The Mentor rose from the table. “Let’s discuss this elsewhere.”
Varius nodded and followed him from the beer hall out onto Bowery, where they both turned south. Coves streamed through the streets, in and out of their warrens and dens, doing their gang leaders’ bidding, stockpiling weapons and delivering messages.
“A riot is messy but efficient,” the Mentor said, the tip of his cane clicking against the paving stones. “I’ll give them that.”
“We have our hidden blades,” Varius said. “The Templars have money and the mob.”
“They tried something similar in Paris.”
“This is different,” Varius said. “The people here aren’t raging against any nobility. It’s one president and one policy they despise. If the city had called off the draft—”
“The Templars would have simply found another match to light the fire. The mob may be a crude weapon, but the Order wields it well.”
They reached Number Forty-Two, the Bowery Boy clubhouse, but instead of going inside, Varius led the Mentor down a side alley to a cellar door. He unlocked it, and they descended a flight of flagstone steps to a narrow corridor. At the end of the hallway, they came to another locked door. When Varius inserted a special key and turned it a certain way, instead of unlocking the door, it opened a secret portal in the brick wall nearby. This doorway led them down another tunnel into Varius’s lair.
“I don’t think I’ve been here since your father’s time,” the Mentor said.
“He always spoke well of you,” Varius said.
Within the chamber, thick timber posts supported a ceiling arched with ribs of stone, while gaslight sconces flickered around the room, their snakelike pipes exposed along the walls. There was a desk, and a bookshelf, and Varius’s armory. The Mentor walked to the desk and leaned against it, half sitting, his arms spread wide with the heels of his palms pressing into the wood.
“New York will burn tomorrow,” he said.
Varius stepped toward him. “Mentor, I can stop—”
He held up a hand. “No. You will let it happen. There isn’t anything you can do to stop it now. This battle is already lost.”
The room grew hotter, and Varius wiped the sweat from his brow. “How may I redeem myself?”

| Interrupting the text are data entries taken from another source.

(* ===== verification/View.v ===== *)
(** * What the screens show ([View] and the footers of [cmd/monitor_ui.go],
    [cmd/session_ui.go], [sshd/selector.go], [config/setup_ui.go]; the window's
    view and footer of [tui/window.go])

    Styling is the library's: class [Lipgloss] renders a text in a style, and
    [TermText] measures and cuts styled text.  A screen's view is a list of rows;
    the theorems are about which item is on which row and which row is marked. *)

From stdpp Require Import sorting.
From S2P Require Import Prelude GoStrings LogBuffer Tui MonitorUI PresetUI WardBar GoTime Manager SshServer Selector.
Open Scope Z_scope.

Definition LF : ascii := "010"%char.

(** ** Styles *)

Inductive color := ColorCyan | ColorPurple | ColorOrange | ColorField | ColorError | RGB (r g b : Z).

Record style := MkStyle { fg : option color; onHighlight : bool; bold : bool; faint : bool; italic : bool }.

Definition plainStyle : style := MkStyle None false false false false.
Definition Foreground (c : color) (s : style) : style := MkStyle (Some c) (onHighlight s) (bold s) (faint s) (italic s).
Definition Bold (s : style) : style := MkStyle (fg s) (onHighlight s) true (faint s) (italic s).
Definition Faint (s : style) : style := MkStyle (fg s) (onHighlight s) (bold s) true (italic s).
Definition Italic (s : style) : style := MkStyle (fg s) (onHighlight s) (bold s) (faint s) true.

Class Lipgloss := Render : style → gostring → gostring.

Section view.
Context `{Lipgloss} `{TermText}.

(** The base style of a row, and its marker. *)
Definition LineStyle (highlighted : bool) : style * gostring :=
  if highlighted then
    let base := MkStyle None true false false false in
    (base, Render (Foreground ColorCyan base) (gs "➔") ++ Render base (gs " "))
  else (plainStyle, gs "  ").

(** [for i := offset; i < end; i++]: the drawn items, with their indices, and the
    blank rows that fill the viewport. *)
Definition drawn {A} (offset last : Z) (xs : list A) : list (Z * A) :=
  imap (λ k x, (offset + Z.of_nat k, x))
    (take (Z.to_nat (last - offset)) (drop (Z.to_nat offset) xs)).

Definition fillRows (height : Z) (rows : list gostring) : list gostring :=
  rows ++ replicate (Z.to_nat height - length rows) [].

(** ** The monitor *)

(** [e.Time.Format("15:04:05")], in the local time zone. *)
Context (clock : Z → gostring).

Definition sourceName (s : Source) : gostring :=
  match s with SourceProxy => gs "proxy" | SourceDNS => gs "dns" end.

Definition renderLogLine (it : logItem) (highlighted : bool) : gostring :=
  let e := entry it in
  let '(base, marker) := LineStyle highlighted in
  let '(symbol, sourceColor) :=
    match status it with
    | statusTemp => (Render (Foreground ColorOrange base) (gs "a"), ColorOrange)
    | statusSaved => (Render (Bold (Foreground ColorOrange base)) (gs "A"), ColorOrange)
    | statusNone =>
        if bool_decide (EAction e = ActionBlock) then (Render (Foreground ColorError base) (gs "x"), ColorError)
        else (Render (Foreground ColorCyan base) (gs "+"), ColorCyan)
    end in
  let host := if bool_decide (Port e ≠ []) then Domain e ++ gs ":" ++ Port e else Domain e in
  let ts := Render (Foreground ColorField base) (clock (Time e)) in
  let src := Render (Foreground sourceColor base) (padRight 5 (sourceName (ESource e))) in
  let sp := Render base (gs " ") in
  marker ++ Render base (gs "[") ++ ts ++ Render base (gs "]") ++ sp ++ symbol ++ sp ++ src ++ sp ++
  Render base host ++ sp ++ Render base (Reason e).

Definition monitorRows (m : monitorScreen) : list gostring :=
  let c := cursor m in
  let last := Z.min (Offset c + VpHeight c) (itemCount m) in
  fillRows (VpHeight c)
    ((λ '(i, it), renderLogLine it (i =? Pos c)) <$> drawn (Offset c) last (MonitorUI.items m)).

Definition monitorView (m : monitorScreen) : gostring := Join (monitorRows m) [LF].

Definition spinnerFrames : list gostring :=
  gs <$> ["⠋"; "⠙"; "⠹"; "⠸"; "⠼"; "⠴"; "⠦"; "⠧"; "⠇"; "⠏"]%string.

Definition monitorStatus (m : monitorScreen) (w : Window) : gostring :=
  let isTailing := bool_decide (MonitorUI.items m = []) || AtEnd (cursor m) in
  let indicator :=
    if isTailing then
      Render (Foreground ColorCyan plainStyle)
        (default [] (spinnerFrames !! Z.to_nat (Z.rem (tickFrame w) 10)))
    else Render (Foreground ColorField plainStyle) (gs "⠿") in
  if 0 <? newCount m then
    indicator ++ gs " " ++
    Render (Foreground ColorOrange plainStyle) (gs "↓ " ++ Itoa (newCount m) ++ gs " new")
  else indicator.

(** ** The session list and the SSH selector *)

Definition renderSessionLine (ps : ProxySession) (highlighted : bool) (now : Z) : gostring :=
  let '(base, marker) := LineStyle highlighted in
  let sp := Render base (gs " ") in
  marker ++ Render (Foreground ColorField base) (padRight 16 (psSessionID ps)) ++ sp ++
  Render (Foreground ColorOrange base) (padRight 8 (formatUptime (StartedAt ps) now)) ++ sp ++
  Render (Foreground ColorCyan base) (psProjectDir ps).

Definition note (s : gostring) : gostring := Render (Foreground ColorField plainStyle) s.

Definition sessionRows (s : sessionScreen) (now : Z) : list gostring :=
  let c := MonitorUI.cur s in
  let n := Z.of_nat (length (MonitorUI.sessions s)) in
  fillRows (VpHeight c)
    (if n =? 0 then (if firstPollDone s then [note (gs "No sessions running. Waiting...")] else [])
     else [note (gs "Select a session:"); []] ++
          ((λ '(i, ps), renderSessionLine ps (i =? Pos c) now) <$>
             drawn (Offset c) (Z.min (Offset c + VpHeight c - 2) n) (MonitorUI.sessions s))).

Definition sessionView (s : sessionScreen) (now : Z) : gostring := Join (sessionRows s now) [LF].

Definition sessionStatus (s : sessionScreen) : gostring :=
  if bool_decide (MonitorUI.sessions s = []) then gs "waiting"
  else Itoa (Z.of_nat (length (MonitorUI.sessions s))) ++ gs " sessions".

(** A row of the SSH selector: a session, or the row for a new one. *)
Context (createdAt : gostring → Z).

Definition renderSelectorLine (info : Manager.SessionInfo) (highlighted : bool) (now : Z) : gostring :=
  let '(base, marker) := LineStyle highlighted in
  let sp := Render base (gs " ") in
  let line :=
    marker ++ Render (Foreground ColorField base) (padRight 16 (Manager.ID info)) ++ sp ++
    Render (Foreground ColorOrange base) (padRight 8 (formatDuration (now - createdAt (Manager.ID info)))) ++ sp ++
    Render (Foreground ColorCyan base)
      (gs "detached " ++ formatDuration (now - default 0 (DetachedAt info)) ++ gs " ago") in
  let label := Session.Label (LastDetachReason info) in
  if bool_decide (label = []) then line
  else line ++ sp ++ Render (Foreground ColorOrange base) (gs "(" ++ label ++ gs ")").

Definition renderNewSessionLine (highlighted : bool) : gostring :=
  let '(base, marker) := LineStyle highlighted in
  marker ++ Render (Foreground ColorField base) (gs "[new session]").

Definition selectorRows (s : selectorScreen) (now : Z) : list gostring :=
  let c := Selector.cur s in
  let rows := (Some <$> offered s) ++ [None] in
  fillRows (VpHeight c)
    ([note (gs "Select a session:"); []] ++
     ((λ '(i, r), match r with
                  | Some info => renderSelectorLine info (i =? Pos c) now
                  | None => renderNewSessionLine (i =? Pos c)
                  end) <$> drawn (Offset c) (Z.min (Offset c + VpHeight c - 2) (ItemCount c)) rows)).

Definition selectorView (s : selectorScreen) (now : Z) : gostring := Join (selectorRows s now) [LF].
(** ** The preset selector *)

Definition renderSectionLine (s : presetScreen) (it : presetItem) (highlighted : bool) : gostring :=
  let arrow := if isSet (expanded s) (section it) then gs "▾" else gs "▸" in
  let '(base, marker) := LineStyle highlighted in
  marker ++ Render (Foreground ColorField base) (arrow ++ gs " ── " ++ section it ++ gs " ──").

Definition renderPresetLine (s : presetScreen) (it : presetItem) (highlighted : bool) : gostring :=
  let via := includedBy s (presetName it) in
  let arrow := if isSet (expanded s) (presetName it) then gs "▾" else gs "▸" in
  let '(base, marker) := LineStyle highlighted in
  let sp := Render base (gs " ") in
  let name := padRight 16 (presetName it) in
  marker ++ Render (Foreground ColorField base) arrow ++ sp ++
  (if bool_decide (via ≠ []) then
     Render (Faint base) (gs "[·]") ++ sp ++ Render (Faint base) name ++ sp ++
     Render (Faint base) (description it ++ gs " (via " ++ via ++ gs ")")
   else
     (if isSet (checked s) (presetName it) then Render (Foreground ColorCyan base) (gs "[x]")
      else Render (Foreground ColorField base) (gs "[ ]")) ++ sp ++
     Render (Foreground ColorCyan base) name ++ sp ++ Render (Foreground ColorField base) (description it)).

Definition renderSubGroupLine (l : visibleLine) (highlighted : bool) : gostring :=
  let '(base, marker) := LineStyle highlighted in
  marker ++ Render base (gs "        ") ++ Render (Foreground ColorField base) (text l ++ gs ":").

Definition renderDomainLine (l : visibleLine) (highlighted : bool) : gostring :=
  let '(base, marker) := LineStyle highlighted in
  marker ++ Render base (gs "          ") ++ Render (Faint base) (text l).

(** Rows of sections and presets have an item ([PresetUI.line_item_in_range]). *)
Definition renderLine (s : presetScreen) (l : visibleLine) (highlighted : bool) : gostring :=
  match kind l with
  | lineSection => match itemOf s l with Some it => renderSectionLine s it highlighted | None => [] end
  | linePreset => match itemOf s l with Some it => renderPresetLine s it highlighted | None => [] end
  | lineSubGroup => renderSubGroupLine l highlighted
  | lineDomain => renderDomainLine l highlighted
  end.

Definition presetRows (s : presetScreen) : list gostring :=
  let c := pcur s in
  let lines := buildVisibleLines s in
  fillRows (VpHeight c)
    ((λ '(i, l), renderLine s l (i =? Pos c)) <$>
       drawn (Offset c) (Z.min (Offset c + VpHeight c) (Z.of_nat (length lines))) lines).

Definition presetView (s : presetScreen) : gostring :=
  note (gs "Select network presets. Space to toggle, Enter to confirm.") ++ [LF; LF] ++
  Join (presetRows s) [LF].
(* ===== verification/Allow.v ===== *)
(** * Allowing a destination from the host ([cmd/allow.go], [cmd/control.go])

    [vibepit allow-http] and [vibepit allow-dns] validate their arguments, find
    the proxy, send the entries to its control API and then add them to the
    project's configuration file.  The world is the proxy's state and the file;
    the request may not arrive, and its answer may get lost after the proxy has
    acted. *)

From S2P Require Import Prelude GoStrings Allowlist LogBuffer ControlApi Config Setup MonitorUI.

(** What becomes of a request on its way. *)
Inductive transport := Unreachable | AnswerLost | Answered.

Inductive saveErr := LoadConfig | ReadConfig | EditConfig (e : editErr) | WriteConfig.

Inductive cmdErr :=
  | Invalid (e : entryErr) | NoProxy | NoControlPort | NoCredentials
  | PostFailed | GetFailed | BadStatus | SaveFailed (e : saveErr).

(** A line printed by [tui.Status]. *)
Inductive status := Allowed (entry : gostring) | Saved (path : gostring).

Section allow.
Context `{UnicodeTables}.
(** The JSON and YAML libraries: request bodies, the project configuration, and
    the node tree and encoder behind the in-place edit. *)
Context {Body Cfg : Type} (marshal : list gostring → Body) (decode : Body → option (list gostring)).
Context (parseProject : gostring → option ProjectConfig).
Context (Quote : gostring → gostring) (unmarshal : gostring → option (list node))
        (SetString : node → gostring → node) (encode : gostring → list node → option gostring).

Record world := MkWorld { api : ControlAPI Cfg; file : fileState }.

Definition set_api (w : world) (a : ControlAPI Cfg) : world := MkWorld a (file w).
Definition set_file (w : world) (f : fileState) : world := MkWorld (api w) f.

(** ** The control client *)

(** [tls]: whether the session's credentials load. *)
Definition NewControlClient (session : SessionInfo) (tls : bool) : option cmdErr :=
  if bool_decide (ControlPort session = []) then Some NoControlPort
  else if tls then None else Some NoCredentials.

Definition postAllow (net : transport) (w : world) (path : gostring) (entries : list gostring) :
    world * result cmdErr (list gostring) :=
  match net with
  | Unreachable => (w, Err PostFailed)
  | _ =>
      let '(a, r) := serve decode (api w) (MkApiRequest (gs "POST") path [] (marshal entries)) in
      let w' := set_api w a in
      match net with
      | Answered =>
          (w', match r with RAdded added => Ok added | _ => Err BadStatus end)
      | _ => (w', Err PostFailed)
      end
  end.

(** [get] of a path and its query; the state of the proxy does not change. *)
Definition get (net : transport) (w : world) (path query : gostring) : result cmdErr (response Cfg) :=
  match net with
  | Answered => Ok (serve decode (api w) (MkApiRequest (gs "GET") path query (marshal []))).2
  | _ => Err GetFailed
  end.

(** A value of another kind is an error status or does not decode. *)
Definition decodeAs {A} (f : response Cfg → option A) (r : result cmdErr (response Cfg)) : result cmdErr A :=
  match r with
  | Ok r => match f r with Some a => Ok a | None => Err BadStatus end
  | Err e => Err e
  end.

Definition asLogs (r : response Cfg) := match r with RLogs es => Some es | _ => None end.
Definition asStats (r : response Cfg) := match r with RStats st => Some st | _ => None end.
Definition asConfig (r : response Cfg) := match r with RConfig c => Some c | _ => None end.

Definition getLogs (net : transport) (w : world) := decodeAs asLogs (get net w (gs "/logs") []).
Definition getLogsAfter (net : transport) (w : world) (afterID : Z) :=
  decodeAs asLogs (get net w (gs "/logs") (Itoa afterID)).
Definition getStats (net : transport) (w : world) := decodeAs asStats (get net w (gs "/stats") []).
Definition getConfig (net : transport) (w : world) := decodeAs asConfig (get net w (gs "/config") []).

(** ** Saving ([config/setup.go]: [AppendAllowHTTP], [AppendAllowDNS]) *)

(** [write]: [None] when the file is written, otherwise what a failed write
    leaves of it.  The file can change between the load and the read only by
    another program, which is not modelled. *)
Definition appendAllow (key : gostring) (current : ProjectConfig → list gostring) (f : fileState)
    (entries : list gostring) (write : option fileState) : fileState * option saveErr :=
  match loadFile parseProject zeroProject f with
  | None => (f, Some LoadConfig)
  | Some cfg =>
      let added := dedupFrom (list_to_set (current cfg)) entries in
      if bool_decide (added = []) then (f, None)
      else match f with
           | Contents data =>
               match appendYAMLListEntries Quote unmarshal SetString encode data key added with
               | Err e => (f, Some (EditConfig e))
               | Ok out => match write with
                           | None => (Contents out, None)
                           | Some torn => (torn, Some WriteConfig)
                           end
               end
           | _ => (f, Some ReadConfig)
           end
  end.

Definition AppendAllowHTTP := appendAllow (gs "allow-http") pAllowHTTP.
Definition AppendAllowDNS := appendAllow (gs "allow-dns") pAllowDNS.

(** ** The commands *)

(** What the host decides while a command runs. *)
Record hostRun := MkRun {
  session : option SessionInfo;  (* [discoverSession] *)
  tls : bool;
  net : transport;
  noSave : bool;
  write : option fileState;
}.

(** The body both commands share; [None] as entries to show is the help text. *)
Definition allowAction (validate : list gostring → option entryErr) (path : gostring)
    (append : fileState → list gostring → option fileState → fileState * option saveErr)
    (h : hostRun) (entries : list gostring) (w : world) : world * list status * option cmdErr :=
  if bool_decide (entries = []) then (w, [], None) else
  match validate entries with
  | Some e => (w, [], Some (Invalid e))
  | None =>
      match session h with
      | None => (w, [], Some NoProxy)
      | Some si =>
          match NewControlClient si (tls h) with
          | Some e => (w, [], Some e)
          | None =>
              match postAllow (net h) w path entries with
              | (w1, Err e) => (w1, [], Some e)
              | (w1, Ok added) =>
                  let out := Allowed <$> added in
                  if noSave h then (w1, out, None)
                  else match append (file w1) entries (write h) with
                       | (f, Some e) => (set_file w1 f, out, Some (SaveFailed e))
                       | (f, None) => (set_file w1 f, out ++ [Saved (DefaultProjectPath (sProjectDir si))], None)
                       end
              end
          end
      end
  end.

Definition AllowHTTPCommand := allowAction ValidateHTTPEntries (gs "/allow-http") AppendAllowHTTP.
Definition AllowDNSCommand := allowAction ValidateDNSEntries (gs "/allow-dns") AppendAllowDNS.

(** ** Properties *)

(** Reading through the client gives what the proxy has: every entry after the
    given identifier, the counters and the configuration. *)
Lemma client_reads w afterID :
  (0 ≤ afterID < 2 ^ 64)%Z →
  getLogsAfter Answered w afterID = Ok (EntriesAfter (log (api w)) afterID) ∧
  getLogs Answered w = Ok (EntriesAfter (log (api w)) 0) ∧
  getStats Answered w = Ok (Stats (log (api w))) ∧ getConfig Answered w = Ok (config (api w)).
Proof.
  intros Ha. split_and!; [|reflexivity..].
  change (getLogsAfter Answered w afterID) with
    (@Ok cmdErr _ (EntriesAfter (log (api w))
       (if bool_decide (Itoa afterID = []) then 0%Z else (ParseUint (Itoa afterID) 64).1))).
  pose proof (ParseUint_Itoa afterID 64 Ha) as Hp. case_bool_decide as He.
  - rewrite He in Hp. discriminate Hp.
  - by rewrite Hp.
Qed.

(** The two commands side by side. *)
Inductive kind := HTTP | DNS.

Definition validate (k : kind) := match k with HTTP => ValidateHTTPEntries | DNS => ValidateDNSEntries end.
Definition key (k : kind) := match k with HTTP => gs "allow-http" | DNS => gs "allow-dns" end.
Definition current (k : kind) := match k with HTTP => pAllowHTTP | DNS => pAllowDNS end.
Definition command (k : kind) := match k with HTTP => AllowHTTPCommand | DNS => AllowDNSCommand end.

(** The proxy with the rules of the entries added after those it has. *)
Definition extended (k : kind) (a : ControlAPI Cfg) (entries : list gostring) : ControlAPI Cfg :=
  match k with
  | HTTP => MkControlAPI (log a) (config a) (httpAllowlist a ++ (parseHTTPRule <$> entries)) (dnsAllowlist a)
  | DNS => MkControlAPI (log a) (config a) (httpAllowlist a) (dnsAllowlist a ++ (parseDNSRule <$> entries))
  end.

(** What saving entries makes of the file. *)
Definition saved (k : kind) (old : fileState) (entries : list gostring) (new : fileState) : Prop :=
  ∃ cfg, loadFile parseProject zeroProject old = Some cfg ∧
    ((∀ e, e ∈ entries → e ∈ current k cfg) ∧ new = old ∨
     ∃ data added out, old = Contents data ∧ new = Contents out ∧
       edited Quote unmarshal SetString encode data (key k) added out ∧ added ≠ [] ∧ NoDup added ∧
       ∀ e, e ∈ added ↔ e ∈ entries ∧ e ∉ current k cfg).

(** The proxy accepts whatever the command validated. *)
Lemma serve_accepts k a entries :
  decode (marshal entries) = Some entries → entries ≠ [] → validate k entries = None →
  serve decode a (MkApiRequest (gs "POST") (gs "/" ++ key k) [] (marshal entries)) =
    (extended k a entries, RAdded entries).
Proof.
  intros Hd Hne Hv. destruct k; cbn [validate key] in *.
  - change (serve decode a _) with (handleAllowHTTP decode a (marshal entries)).
    unfold handleAllowHTTP, decodeAllowRequest, HTTPAdd. by rewrite Hd, bool_decide_false, Hv.
  - change (serve decode a _) with (handleAllowDNS decode a (marshal entries)).
    unfold handleAllowDNS, decodeAllowRequest, DNSAdd. by rewrite Hd, bool_decide_false, Hv.
Qed.

Lemma appendAllow_spec k f entries wr f' err :
  appendAllow (key k) (current k) f entries wr = (f', err) →
  match err with
  | None => saved k f entries f'
  | Some WriteConfig => wr = Some f'
  | Some _ => f' = f
  end.
Proof.
  unfold appendAllow, saved. destruct (loadFile _ _ f) as [cfg|]; [|by intros [= <- <-]].
  destruct (dedupFrom_spec (list_to_set (current k cfg)) entries) as (H1 & H2 & _).
  set (added := dedupFrom _ entries) in *. clearbody added. case_bool_decide as Hne.
  - intros [= <- <-]. exists cfg. split; [done|]. left. split; [|done]. subst added.
    intros e He. destruct (decide (e ∈ current k cfg)) as [|Hn]; [done|].
    destruct (not_elem_of_nil e). apply H2. split; [done|]. by rewrite elem_of_list_to_set.
  - destruct f as [|data|]; [by intros [= <- <-]| |by intros [= <- <-]].
    destruct (appendYAMLListEntries _ _ _ _ data (key k) added) as [out|e] eqn:E; [|by intros [= <- <-]].
    destruct wr as [torn|]; intros [= <- <-]; [done|]. exists cfg. split; [done|]. right.
    exists data, added, out. split_and!; [done..|by eapply appendYAMLListEntries_edited|done|done|].
    intros e. rewrite H2. by rewrite elem_of_list_to_set.
Qed.

(** C27: a destination is allowed live before it is saved, and never only half.
    For arguments that survive JSON, the command either succeeds, and then the
    arguments are valid, the running proxy has exactly their rules added and,
    unless saving was declined, the file has one text item for each entry it did
    not have yet: after the line of the last item of the command's list and
    indented like it, or under its key, in place of its placeholder or in a new
    section, with every other byte as it was, or, for a list that cannot be edited
    in place, the encoding of the document in which only that list grew.  Or it
    fails, and then the file is as it was, except where writing it failed, and
    the proxy is as it was, except where only its answer or the saving was lost.
    The proxy never refuses what the command validated, and the entries reported
    as allowed are those asked for.  The items are texts, quoted only where they
    start with a star: that they read back as the entries is not claimed, and for
    an entry that starts with a hash sign they do not ([indicator_not_quoted] in
    [ProjectFile.v]). *)
Theorem allow_command_spec k h entries w w' out err :
  command k h entries w = (w', out, err) → decode (marshal entries) = Some entries →
  match err with
  | None =>
      entries = [] ∧ w' = w ∨
      validate k entries = None ∧ api w' = extended k (api w) entries ∧
      (∀ e, Allowed e ∈ out ↔ e ∈ entries) ∧
      (if noSave h then file w' = file w else saved k (file w) entries (file w'))
  | Some (SaveFailed e) =>
      validate k entries = None ∧ noSave h = false ∧ api w' = extended k (api w) entries ∧
      (file w' = file w ∨ e = WriteConfig ∧ write h = Some (file w'))
  | Some PostFailed =>
      validate k entries = None ∧ file w' = file w ∧
      (api w' = api w ∨ net h = AnswerLost ∧ api w' = extended k (api w) entries)
  | Some BadStatus | Some GetFailed => False
  | Some _ => w' = w
  end.
Proof.
  intros Hc Hd. set (append := match k with HTTP => AppendAllowHTTP | DNS => AppendAllowDNS end).
  assert (Hcmd : allowAction (validate k) (gs "/" ++ key k) append h entries w = (w', out, err)) by by destruct k.
  assert (Happ : append = appendAllow (key k) (current k)) by by destruct k.
  clearbody append. subst append. clear Hc. unfold allowAction in Hcmd.
  case_bool_decide as Hne; [simplify_eq; by left|].
  destruct (validate k entries) as [e|] eqn:Hv; [by simplify_eq|].
  destruct (session h) as [si|]; [|by simplify_eq].
  destruct (NewControlClient si (tls h)) as [e|] eqn:Hcl.
  { unfold NewControlClient in Hcl. repeat case_match; by simplify_eq. }
  unfold postAllow in Hcmd. rewrite (serve_accepts k) in Hcmd by done.
  destruct (net h); [simplify_eq; cbn; by auto..|]. cbn [set_api file] in Hcmd.
  assert (Hout : ∀ l e, (∀ x, Allowed x ∉ l) → Allowed e ∈ (Allowed <$> entries) ++ l ↔ e ∈ entries).
  { intros l e Hl. rewrite elem_of_app, list_elem_of_fmap. naive_solver. }
  destruct (noSave h); [simplify_eq; right; cbn; split_and!; [done..| |done]|].
  { intros e. rewrite <- (app_nil_r (Allowed <$> entries)). apply Hout. intros x. apply not_elem_of_nil. }
  destruct (appendAllow _ _ _ _ _) as [f [e|]] eqn:Ha; apply appendAllow_spec in Ha; simplify_eq; cbn.
  - split_and!; [done..|]. destruct e; by auto.
  - right. split_and!; [done..| |done]. intros e. apply Hout. intros x. by rewrite list_elem_of_singleton.
Qed.
End allow.

(** A run on the template of a new project. *)
Definition demo_world : world (Cfg := unit) :=
  MkWorld (MkControlAPI (NewLogBuffer 4) tt [] []) (Contents (writeProjectConfig (λ v, v) [gs "default"])).

Definition demo_run : hostRun :=
  MkRun (Some (MkSessionInfo (gs "7001") (gs "s1") (gs "/p"))) true Answered false None.

Lemma surjective_pairing3 {A B C} (x : A * B * C) : x = (x.1.1, x.1.2, x.2).
Proof. by destruct x as [[? ?] ?]. Qed.

Lemma allow_command_spec_witness :
  let run := command (H := ascii_only) Some (λ b, b) (λ _, Some (MkProject [gs "default"] [] [] []))
               (λ v, v) (λ _, Some []) (λ n _, n) (λ _ _, None) HTTP demo_run [gs "a.com:443"] demo_world in
  run.2 = None ∧
  api run.1.1 = extended (H := ascii_only) HTTP (api demo_world) [gs "a.com:443"] ∧
  saved (λ _, Some (MkProject [gs "default"] [] [] [])) (λ v, v) (λ _, Some []) (λ n _, n) (λ _ _, None) HTTP
    (file demo_world) [gs "a.com:443"] (file run.1.1).
Proof.
  intros run.
  pose proof (allow_command_spec (H := ascii_only) Some (λ b, b) (λ _, Some (MkProject [gs "default"] [] [] []))
    (λ v, v) (λ _, Some []) (λ n _, n) (λ _ _, None) HTTP demo_run [gs "a.com:443"] demo_world run.1.1 run.1.2 run.2 (surjective_pairing3 run) eq_refl) as Ht.
  assert (Hn : run.2 = None) by (vm_compute; reflexivity). rewrite Hn in Ht.
  destruct Ht as [[He _]|(_ & Ha & _ & Hs)].
  - discriminate He.
  - split; [exact Hn|]. split; [exact Ha|exact Hs].
Defined.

“There is nothing to redeem. This is not about you, Varius, nor your legacy, as noble as it is. We must shift our focus to winning the larger war.”
“How?”
“A Piece of Eden.”
At the mention of that term, Owen pressed himself against the weight of Varius’s mind. Owen and the others had come into the Animus to find the relic, and it seemed his ancestor was about to be given the same task. He wondered if Monroe was listening and watching.
“An artifact?” Varius said. “You have one?”
“We know of one. Here in New York.”
“Where is it?”
“The Aztec Club,” the Mentor said. “In the Astor House. It is a dagger that once belonged to Hernán Cortés.”
“If you knew about it,” Varius said, “why have you never told me? Forgive me, but why have we left it there?”
“We have only recently confirmed its existence. The members of the Aztec Club are not aware of what they possess, or we might have discovered it sooner. They treat it superstitiously, as a kind of totem. They do not wield it as it was intended.”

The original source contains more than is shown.